=== Material supplied ===
(** * Properties *)

(** C7: An attestation is never left unjudged: whatever fails, of the database, the RPC or the window's commit, a
    deposit that a stored check names is after [Apply] and after [RetryAttestations] still named by it, or its
    record was read meanwhile and, where its attestation came more than ten minutes and the slack before it could
    be admitted, that was paged. And a window that is applied leaves each deposit of each attestation and unflag
    of the last day so: named by a check or judged at the time of its notice. *)
Theorem attest_checks_leave_judged {sdk : StellarSDK} {NH : tree.NodeHash} (E : Env) (c : Config) (b : follow.Batch) (w : World) :
  (∀ k id, owed (attests (rows w)) k id → let w' := (RetryAttestations E c w).1 in
     owed (attests (rows w')) k id ∨
     ∃ i t cov, inst w = Some i ∧ attests (rows w) !! k = Some (t, cov) ∧ judged_at E c i t id w w') ∧
  (∀ next d, chainstate.Apply (follow.Txs b) (state w) = (next, Ok d) → let '(w', r) := Apply E c b w in
     (∀ k id, owed (attests (rows w)) k id → owed (attests (rows w')) k id ∨
        ∃ i t, inst w' = Some i ∧ close_times d k t ∧ judged_at E c i t id w w') ∧
     (r = Ok tt → ∀ n k id, n ∈ chaindata.Notices d → recent_check (follow.LatestCloseTime b) n = Some k → id ∈ covered k →
        owed (attests (rows w')) (upTo k, ledger k) id ∨
        ∃ i t, inst w' = Some i ∧ close_times d (upTo k, ledger k) t ∧ judged_at E c i t id w w')).
Proof.
  split.
  - intros k id Ho. unfold RetryAttestations, attestChecks. unfold mbind, ST_bind.
    destruct (query E _ w) as [w1 r] eqn:Eq. destruct r as [l|e].
    2:{ left. unfold query, mbind, ST_bind, ask in Eq. destruct (Access E (asked w)); by injection Eq as <-. }
    apply query_Ok in Eq as [-> ->]. destruct (inst w) as [i|] eqn:Ei.
    + set (T := λ k t, ∃ cov, attests (rows w) !! k = Some (t, cov)). set (w1 := set_asked _ w).
      assert (S1 : settles E c i T w1 (judge_checks E c (stored_checks (attests (rows w))) w1).1).
      { apply settles_checks; [done|]. intros k' Hk'. by apply stored_checks_rows. }
      destruct (judge_checks E c _ w1) as [w2 [errs|e]]; cbn [fst] in *.
      * replace (join_errors errs w2).1 with w2 by (by destruct errs).
        destruct (s_owed _ _ _ _ _ _ S1 k id Ho) as [?|(t & [cov Ht] & Hj)]; [by left|right]. exists i, t, cov. split; [done|].
        split; [done|]. eapply judged_wider; [exact Hj|simpl; lia|done|by exists []|done|done].
      * destruct (s_owed _ _ _ _ _ _ S1 k id Ho) as [?|(t & [cov Ht] & Hj)]; [by left|right]. exists i, t, cov. split; [done|].
        split; [done|]. eapply judged_wider; [exact Hj|simpl; lia|done|by exists []|done|done].
    + left. set (w1 := set_asked _ w). pose proof (judge_checks_none E c (stored_checks (attests (rows w))) w1 Ei) as H1.
      destruct (judge_checks E c _ w1) as [w2 [errs|e]]; cbn [fst] in *; subst w2; [|done]. by destruct errs.
  - intros next d Happly. unfold Apply. unfold mbind at 1, ST_bind at 1, st_get. rewrite Happly.
    pose proof (load_frame E c w) as HL. unfold mbind at 1, ST_bind at 1. destruct (loadInstance E c w) as [w1 r1].
    destruct HL as (HA & HAl & HR & HI). destruct r1 as [[]|e].
    2:{ split; [intros k id; rewrite HR; by left|done]. }
    destruct (HI eq_refl) as [i Hi]. fold (reported E c b next d). fold (stored_window E c b next d).
    pose proof (settles_window E c i (close_times d) b next d w1 Hi (λ _ _ H, H)) as SW.
    destruct (stored_window E c b next d w1) as [w' r]. destruct SW as [S1 SO].
    assert (HI' : inst w' = Some i) by (by rewrite (s_inst _ _ _ _ _ _ S1)). split.
    + intros k id Ho. rewrite <- HR in Ho. destruct (s_owed _ _ _ _ _ _ S1 k id Ho) as [?|(t & Ht & Hj)]; [by left|right].
      exists i, t. split; [done|]. split; [done|]. eapply judged_wider; [exact Hj|done|done|by exists []|by rewrite HR|done].
    + intros ->. destruct (SO eq_refl) as (w2 & S2 & S3 & HO). intros n k id Hn Hk Hid.
      destruct (s_owed _ _ _ _ _ _ S3 _ _ (HO n k id Hn Hk Hid)) as [?|(t & Ht & Hj)]; [by left|right].
      exists i, t. split; [done|]. split; [done|]. pose proof (s_asked _ _ _ _ _ _ S2).
      eapply judged_wider; [exact Hj|lia|done|by exists []| |done]. intros d0 Hd0. apply (s_delays _ _ _ _ _ _ S2). by rewrite HR.
Qed.

(** ** A run: an attestation an hour early is judged and its check goes *)

Module demo.

Definition limits : vault.Limits := vault.mkLimits 1 1000 5000 100000 10000 10 500.
Definition inst0 : Inst :=
  mkInst (vault.mkConfig "T" fr.zero "G" "A" 3600 7200) limits (vault.mkStatus false false 0 0 8 0 0 0 0 1 1 0 0) [1].
Definition down {A} : res A := Fail (Sentinel "down").
Definition env : Env :=
  mkEnv (λ _, rpc.mkClient down (λ _, down)) (λ _, rpc.mkClient down (λ _, down)) (λ _ _ _ _ _, Ok []) (λ _ _ _, Ok [])
    (λ _, Done) (λ _, Ok tt) (λ _ id, Ok (if id =? 7 then Some (400, 1000) else None)) (λ _ _, Ok 0) (λ _ _, Ok []) (λ _ _, Ok [])
    (λ _ _, Ok []) (λ _ _ _, Ok tt) (λ _, 0) (λ _, false) None None (λ _ _ _, down) (λ _ _, (true, None)) None (λ _, ""%string)
    (λ _, None) 17.
Definition config : Config :=
  mkConfig "V" [] [] "" "native" [] (SpecFloat.S754_zero false) 10 5 0 3 ∅ 0 50 true.
Definition checks : gmap (Z * Z) (Z * option (list Z)) := {[ (8, 100) := (1200, Some [7; 8]) ]}.
Definition world : World :=
  set_inst (Some inst0) (New (NH := λ a _, a) chaindata.New 100 (mkRows ∅ {[ 7 := 3600 ]} ∅ ∅ checks)).
Definition after : World := (RetryAttestations (sdk := example.sdk_keys [] (λ _, None) (λ _, None)) env config world).1.

Example after_checks : attests (rows after) = ∅ ∧ alerted after = [Raised Critical "early_attestation_7"].
Proof. split; vm_compute; reflexivity. Qed.
End demo.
===
*What to do:* Lines holding "false" in the data above: copy each of them.

*Response below:*
  mkInst (vault.mkConfig "T" fr.zero "G" "A" 3600 7200) limits (vault.mkStatus false false 0 0 8 0 0 0 0 1 1 0 0) [1].
    (λ _ _, Ok []) (λ _ _ _, Ok tt) (λ _, 0) (λ _, false) None None (λ _ _ _, down) (λ _ _, (true, None)) None (λ _, ""%string)
  mkConfig "V" [] [] "" "native" [] (SpecFloat.S754_zero false) 10 5 0 3 ∅ 0 50 true.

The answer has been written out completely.